Per un'agricoltura resistente al cambiamento climatico, si parte dalle radici
Guidato dall’Alma Mater, il nuovo progetto di ricerca Radicals indaga le basi genetiche delle piante per renderle più resilienti e salvaguardare la loro produttività anche in condizioni avverse.
Il cambiamento climatico e il degrado degli ecosistemi agrari stanno minacciando l’agricoltura. Per migliorare la resistenza delle piante agli stress e dotarle di caratteristiche che ne salvaguardino la produttività anche in condizioni ambientali avverse, si deve partire dalle radici.
Questo l’obiettivo di Radicals, progetto di ricerca PRIN coordinato da Silvio Salvi, professore di Genetica agraria al Dipartimento di Scienze e Tecnologie agro-alimentari dell’Università di Bologna.

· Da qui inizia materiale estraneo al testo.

Lemma runCallback_loading (cb : Callback) (s : Screen) :
  isLoading (exec (runCallback cb) s)
  = match cb with historyTimeout true => false | _ => isLoading s end.
Proof.
  destruct cb as [[|]|uid rid]; handler; try reflexivity.
  destruct (truthy uid && truthy rid); reflexivity.
Qed.

Lemma runCallbacks_loading_off (ts : list Timer) (s : Screen) :
  isLoading s = false -> isLoading (exec (runCallbacks ts) s) = false.
Proof. intro L. now rewrite runCallbacks_idle. Qed.

(** A due history timeout that captured [true] turns the flag off. *)
Lemma runCallbacks_fires (t : Timer) (ts : list Timer) (s : Screen) :
  In t ts -> callback t = historyTimeout true ->
  isLoading (exec (runCallbacks ts) s) = false.
Proof.
  intros Hin Hc. revert s. induction ts as [|u ts IH]; intro s; [contradiction|].
  simpl runCallbacks. rewrite exec_bind.
  destruct Hin as [->|Hin]; [|now apply IH].
  apply runCallbacks_loading_off. now rewrite runCallback_loading, Hc.
Qed.

(** No handler turns the loading flag back on. *)
Lemma dispatch_loading_off (e : Event) (s : Screen) :
  isLoading s = false -> isLoading (exec (dispatch e) s) = false.
Proof.
  intro L. destruct e as [ | m | d | d | d | text | | dt].
  - rewrite exec_Mounted, setupChat_eq.
    destruct (truthy (userId s) && truthy (rideId s)); exact L.
  - simpl dispatch. handler. destruct (SenderType_eqb _ _); exact L.
  - simpl dispatch. destruct d as [[[ms|]]|]; reflexivity.
  - simpl dispatch. handler. destruct (SenderType_eqb _ _); exact L.
  - exact L.
  - rewrite exec_ChangeText, handleTyping_eq. exact L.
  - rewrite exec_PressSend, handleSendMessage_eq.
    destruct (truthy (trim (newMessage s)) && truthy (userId s) && truthy (rideId s));
      exact L.
  - simpl dispatch. rewrite exec_elapse. now apply runCallbacks_loading_off.
Qed.

Lemma run_loading_off (es : list Event) (s : Screen) :
  isLoading s = false -> isLoading (exec (run es) s) = false.
Proof.
  revert s; induction es as [|e es IH]; intros s L; [exact L|].
  rewrite exec_run_cons. now apply IH, dispatch_loading_off.
Qed.
(** X21.  On the in-memory client, when no record of the table has the
    given id under [fieldId], [delete] and [update] both fulfil with null
    and leave the store exactly as it was. *)
Theorem missing_record_gives_null :
  ∀ (table fieldId : string) (id : Js.Value) (st : Store),
    errors st !! key (publicTable table) = None →
    Js.isNullish id = false →
    findRecord fieldId id (recordsOf (publicTable table) st) = None →
    delete table id fieldId st = (Js.Fulfilled None, st)
    ∧ ∀ input, getField input fieldId = id →
               update table input fieldId st = (Js.Fulfilled None, st).
Proof.
  intros table fieldId id st Herr Hid Hfind. split.
  - unfold delete, SupabaseCrud.delete, assertNonNull. rewrite Hid.
    unfold awaitDelete. fold (publicTable table). by rewrite Herr, Hfind.
  - intros input <-.
    unfold update, SupabaseQueryManager.update, assertNonNull. rewrite Hid.
    unfold awaitUpdate. cbn [collection eqField eqValue values backend].
    by rewrite Herr, Hfind.
Qed.

Lemma missing_record_gives_null_witness :
  delete "users" (Js.Str "999") "id" (seed "users" [alice] emptyStore)
  = (Js.Fulfilled None, seed "users" [alice] emptyStore)
  ∧ ∀ input, getField input "id" = Js.Str "999" →
             update "users" input "id" (seed "users" [alice] emptyStore)
             = (Js.Fulfilled None, seed "users" [alice] emptyStore).
Proof.
  apply (missing_record_gives_null "users" "id" (Js.Str "999")
           (seed "users" [alice] emptyStore)); reflexivity.
Defined.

Oggetto dello studio è la radice della pianta, a partire da quella dell’orzo. Cereale tra i più importanti al mondo, prezioso per l’alimentazione animale ed umana, l’orzo è infatti dotato di un genoma più semplice dal punto di vista genetico rispetto, per esempio, al frumento, e questo lo rende particolarmente adatto come modello da cui partire.
"Focus del progetto è trovare i geni chiave che controllano le radici e la loro ramificazione, primaria e laterale, con l’obiettivo di creare, tramite tecniche di miglioramento genetico, nuove varietà più resilienti in ambienti che mutano", spiega Silvio Salvi. "Piante dotate di radici più lunghe sono infatti in grado di raggiungere, ad esempio, le falde acquifere profonde, mentre in ambienti desertici o semi-desertici, dove l’acqua non c’è neanche in profondità, le radici superficiali consentono di raccogliere velocemente e in maggiore quantità la poca acqua che cade con le piogge".